Just coming back from a deep summer break.

We had been going full blast at Out of The Blue Films, Inc. since late last year on some spectacular documentary film projects, and are just now catching our breath.

Film festival invitations are starting to roll in for A BROADWAY LULLABY… and we are in the final stages this fall on our as yet untitled follow-up film with Deborah Santana … a return to the Daraja Academy in Kenya, and the exceptional girls that call that school home. Here’s a little taste.
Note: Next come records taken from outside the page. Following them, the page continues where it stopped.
(** * MetaStamp: the stamping pipeline

    A shallow embedding of the date-format engine ([formatDate],
    utils/formatPresets.ts), the metadata resolver
    ([extractImageMetadata], App.tsx), the overlay compositor (the
    [img.onload] body of [processImage], App.tsx), the batch
    orchestrator ([handleFiles], [handleClearAll], App.tsx), the
    downloads and the viewer (App.tsx, Lightbox.tsx), the settings
    panel (SettingsPanel.tsx), the overlay preview (OverlayPreview.tsx)
    and the preference store (utils/configStorage.ts), together with
    the properties the specification states about them and further
    properties read off the code. *)

From Stdlib Require Import String Ascii List ZArith QArith Qminmax Lia Lra.
From Stdlib Require Import DecimalString DecimalNat DecimalFacts.
From stdpp Require Import gmap strings list.

(* ********************************************************************* *)
(** * Part I. The program                                                  *)
(* ********************************************************************* *)

(* ===================================================================== *)
(** * 1. JavaScript strings                                               *)
(* ===================================================================== *)

(** Strings are sequences of code units.  Every pattern the program
    searches for is plain ASCII, so matching on bytes and matching on
    UTF-16 code units agree. *)

(** [strip_prefix p s] is [Some rest] when [s] starts with [p]. *)
Fixpoint strip_prefix (p s : string) : option string :=
  match p, s with
  | EmptyString, _ => Some s
  | String a p', String b s' =>
      if Ascii.eqb a b then strip_prefix p' s' else None
  | String _ _, EmptyString => None
  end.

(** [String.prototype.replace(pattern, replacement)] with a string
    pattern: the leftmost occurrence of [pat] is swapped for [rep], the
    rest of the string is kept; without an occurrence the string comes
    back unchanged.  The replacement strings of this program hold no
    dollar sign, so the special replacement patterns never apply. *)
Fixpoint replace (pat rep s : string) : string :=
  match strip_prefix pat s with
  | Some rest => rep +:+ rest
  | None =>
      match s with
      | EmptyString => EmptyString
      | String c s' => String c (replace pat rep s')
      end
  end.

(** [String.prototype.startsWith]. *)
Definition startsWith (s p : string) : bool :=
  match strip_prefix p s with Some _ => true | None => false end.

(** [fill_chars n fill cur] yields [n] characters read cyclically from
    [fill], continuing at [cur]. *)
Fixpoint fill_chars (n : nat) (fill cur : string) : string :=
  match n with
  | O => EmptyString
  | S n' =>
      match cur with
      | String c cur' => String c (fill_chars n' fill cur')
      | EmptyString =>
          match fill with
          | String c fill' => String c (fill_chars n' fill fill')
          | EmptyString => EmptyString
          end
      end
  end.

(** [String.prototype.padStart(targetLength, padString)]. *)
Definition padStart (targetLength : nat) (padString s : string) : string :=
  fill_chars (targetLength - String.length s) padString padString +:+ s.

(** [Number.prototype.toString()] on the integers the program prints. *)
Definition nat_toString (n : nat) : string :=
  NilZero.string_of_uint (Nat.to_uint n).

Definition Z_toString (z : Z) : string :=
  NilZero.string_of_int (Z.to_int z).

(* ===================================================================== *)
(** * 2. Format engine (utils/formatPresets.ts)                           *)
(* ===================================================================== *)

(** A [Date] as [formatDate] reads it: the local-time getters.
    [getMonth] counts from 0, [getDate] from 1. *)
Record JsDate : Type := mkDate {
  getFullYear : Z;
  getMonth : nat;
  getDate : nat;
  getHours : nat;
  getMinutes : nat;
  getSeconds : nat
}.

Definition MONTH_NAMES : list string :=
  [ "January"; "February"; "March"; "April"; "May"; "June";
    "July"; "August"; "September"; "October"; "November"; "December" ].

Definition MONTH_SHORT : list string :=
  [ "Jan"; "Feb"; "Mar"; "Apr"; "May"; "Jun";
    "Jul"; "Aug"; "Sep"; "Oct"; "Nov"; "Dec" ].

(** Indexing an array out of range gives [undefined], which [replace]
    prints as the text "undefined". *)
Definition array_get (xs : list string) (i : nat) : string :=
  nth i xs "undefined".
(** Modelled from the spec: [objfile.Writer] and [dotgit.ObjectWriter]
    are not part of the sources at hand.  A loose object file holds
    [typeName SP decimalSize NUL payload] and is addressed by the
    hash of this content; it is written to a temporary path and moved
    into place when the writer is closed.  [WriteHeader] refuses a
    type that is not valid and a negative size; the writer takes no
    more payload than the header declared; [Close()] of a writer that
    accepted no header has no hasher to name the file with. *)
Definition lw_WriteHeader (t : ObjectType) (size : Z) (w : LooseWriter)
  : result unit * LooseWriter :=
  if negb (Valid t) then (Err ErrInvalidType, w)
  else if size <? 0 then (Err (ErrOther "objfile: negative object size"), w)
  else (Ok tt, {| lw_header := Some (t, size); lw_pending := size; lw_written := [] |}).

Definition lw_Copy (content : bytes) (w : LooseWriter) : result unit * LooseWriter :=
  match content, lw_header w with
  | [], _ => (Ok tt, w)
  | _, None => (Panic "invalid memory address or nil pointer dereference", w)
  | _, Some _ =>
      let taken := take (Z.to_nat (lw_pending w)) content in
      (if lw_pending w <? Z.of_nat (length content)
       then Err (ErrOther "objfile: declared data length exceeded (overflow)")
       else Ok tt,
       {| lw_header := lw_header w;
          lw_pending := lw_pending w - Z.of_nat (length taken);
          lw_written := lw_written w ++ taken |})
  end.

Definition lw_Close (w : LooseWriter) (d : DotGit) : result unit * DotGit :=
  match lw_header w with
  | None => (Panic "invalid memory address or nil pointer dereference", d)
  | Some (t, size) =>
      (Ok tt, withObject d (NewHasher t size (lw_written w)) (looseFileOf t size (lw_written w)))
  end.

Definition looseWriter : ObjectWriter LooseWriter :=
  {| ow_WriteHeader := lw_WriteHeader; ow_Copy := lw_Copy; ow_Close := lw_Close |}.

(** A run of [SetEncodedObject] on a directory that hands out a fresh
    writer, for an object that is a [MemoryObject]: its reader and
    the closing of it do not fail. *)
Definition looseIO : WriterIO LooseWriter :=
  {| io_NewObject := Ok newLooseWriter; io_Reader := None; io_CloseReader := None |}.
End LooseWriter.

(** [func (s *ObjectStorage) Reindex()] *)
Definition Reindex (s : ObjectStorage) : ObjectStorage := set_index s None.

(** ** Iterators *)

(** [type objectsIter struct]: the loose objects that are still to be
    read. *)
Record objectsIter := {
  oit_s : ObjectStorage;
  oit_t : ObjectType;
  oit_h : list Hash
}.

(** [func (iter *objectsIter) Next()], on the fields of the iterator;
    the second component is [iter.h] as the call leaves it: the hash
    is taken off once the read has returned, so a read that panics
    leaves it in place. *)
Fixpoint objectsIter_next (s : ObjectStorage) (t : ObjectType) (h : list Hash)
  : result MemoryObject * list Hash :=
  match h with
  | [] => (Err EOF, [])
  | h0 :: rest =>
      match getFromUnpacked s h0 with
      | Ok obj =>
          if negb (bool_decide (t = AnyObject)) && negb (bool_decide (t = mo_t obj))
          then objectsIter_next s t rest
          else (Ok obj, rest)
      | Err e => (Err e, rest)
      | Panic w => (Panic w, h)
      end
  end.

Definition objectsIter_Next (iter : objectsIter) : result MemoryObject * objectsIter :=
  let '(r, h) := objectsIter_next (oit_s iter) (oit_t iter) (oit_h iter) in
  (r, {| oit_s := oit_s iter; oit_t := oit_t iter; oit_h := h |}).
(** * testfixtures.logcapture: a shallow embedding of [LogCapture]

    The development follows [src/testfixtures/logcapture.py]: Python values
    and log records, the attribute projection ([_actual_row], [actual]), the
    matchers ([check], [check_present]) and the install / uninstall protocol
    over the logging framework's registry of named loggers. *)

From stdpp Require Import gmap strings list fin_maps fin_sets.

#[local] Set Warnings "-clear-no-such-hyp".
Local Open Scope string_scope.
Local Open Scope list_scope.

(** ** Python values *)

(** The values a log record attribute, a row or a keyword argument may
    hold.  [VCallable i r] is the object of identity [i] that can be called
    with no argument and then returns [r] (a bound method such as
    [record.getMessage]). *)
#[local] Unset Elimination Schemes.
Inductive value : Type :=
| VNone
| VBool (b : bool)
| VInt (n : Z)
| VStr (s : string)
| VTuple (items : list value)
| VCallable (identity : nat) (result : value).
#[local] Set Elimination Schemes.

(** Python's [==] on these values: a boolean is the integer 1 or 0, tuples
    are equal when they have the same length and equal items, a callable
    is equal to itself only, and values of different kinds differ. *)
Fixpoint py_eq (x y : value) : bool :=
  match x, y with
  | VNone, VNone => true
  | VBool a, VBool b => Z.eqb (Z.b2z a) (Z.b2z b)
  | VBool a, VInt n => Z.eqb (Z.b2z a) n
  | VInt n, VBool b => Z.eqb n (Z.b2z b)
  | VInt n, VInt m => Z.eqb n m
  | VStr s, VStr t => String.eqb s t
  | VTuple xs, VTuple ys =>
      (fix items (l k : list value) {struct l} : bool :=
         match l, k with
         | [], [] => true
         | a :: l', b :: k' => py_eq a b && items l' k'
         | _, _ => false
         end) xs ys
  | VCallable i _, VCallable j _ => Nat.eqb i j
  | _, _ => false
  end.
Lemma order_items_perm (a a' : list (string * string)) :
  Permutation a a' -> NoDup (map fst a) -> order_items a = order_items a'.
Proof.
  intros P Hnd.
  apply (sorted_perm_unique (fun i j => Nat.ltb (prio j) (prio i) = false)).
  - intros i j Hi Hj Hij Hji.
    apply Nat.ltb_ge in Hij, Hji.
    assert (Hi' : In i (filter in_set a))
      by exact (Permutation_in _ (sort_by_perm Nat.ltb prio _) Hi).
    assert (Hj' : In j (filter in_set a))
      by exact (Permutation_in _ (sort_by_perm Nat.ltb prio _) Hj).
    apply filter_In in Hi', Hj'. destruct Hi' as [Hi' Si], Hj' as [Hj' _].
    apply (NoDup_map_inj fst a); auto.
    apply (index_nat_inj _ _ OrderedTool.order_attr); [now apply in_set_In|].
    unfold prio in *. lia.
  - apply order_items_sorted.
  - apply order_items_sorted.
  - unfold order_items. rewrite !sort_by_perm. now apply perm_filter.
Qed.

Lemma remaining_items_perm (a a' : list (string * string)) :
  Permutation a a' -> NoDup (map fst a) -> remaining_items a = remaining_items a'.
Proof.
  intros P Hnd.
  apply (sorted_perm_unique (fun i j => String.ltb (fst j) (fst i) = false)).
  - intros i j Hi Hj Hij Hji.
    assert (Hi' : In i (filter (fun i => negb (in_set i)) a))
      by exact (Permutation_in _ (sort_by_perm String.ltb fst _) Hi).
    assert (Hj' : In j (filter (fun i => negb (in_set i)) a))
      by exact (Permutation_in _ (sort_by_perm String.ltb fst _) Hj).
    apply filter_In in Hi', Hj'. destruct Hi' as [Hi' _], Hj' as [Hj' _].
    apply (NoDup_map_inj fst a); auto.
    now apply string_ltb_antisym.
  - apply remaining_items_sorted.
  - apply remaining_items_sorted.
  - unfold remaining_items. rewrite !sort_by_perm. now apply perm_filter.
Qed.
True happiness, we are told, consists in getting out of one’s self; but the point is not only to get out – you must stay out; and to stay out you must have some absorbing errand. ~Henry James from the novel, Roderick Hudson

That quote appears in an article in the September issue of The Sun Magazine by Janna Malamud Smith. An essay adapted from her new book, An Absorbing Errand: How Artists and Craftsmen Make Their Way to Mastery.

So excited about all of our ‘absorbing errands’ – making these films and my creative writing, too. Deep gratitude for it all. Smith writes: “We become the work to which we dedicate ourselves. I know that now but had only begun to grasp it then… We cannot both give ourselves over to a process and preserve ourselves from the way our choice alters us. Yet, if we agree to the exchange, what we get in return is a way of living in the world, and of seeing: a perspective, a point of view, and with it a way of bearing our lives.”

If you are a writer, a filmmaker, an artist of any stripe, her words on the poetry and despair of creativity and the lifelong effort to master a craft provide a balm, a deep satisfaction, a means to refresh and move forward once again.

And like a fourth-grader with her new shoes, backpack, and pencil case (wait, do they even have pencil cases any more?) I feel the excitement and expanse of the fresh calendar pages of the sweet and challenging days ahead.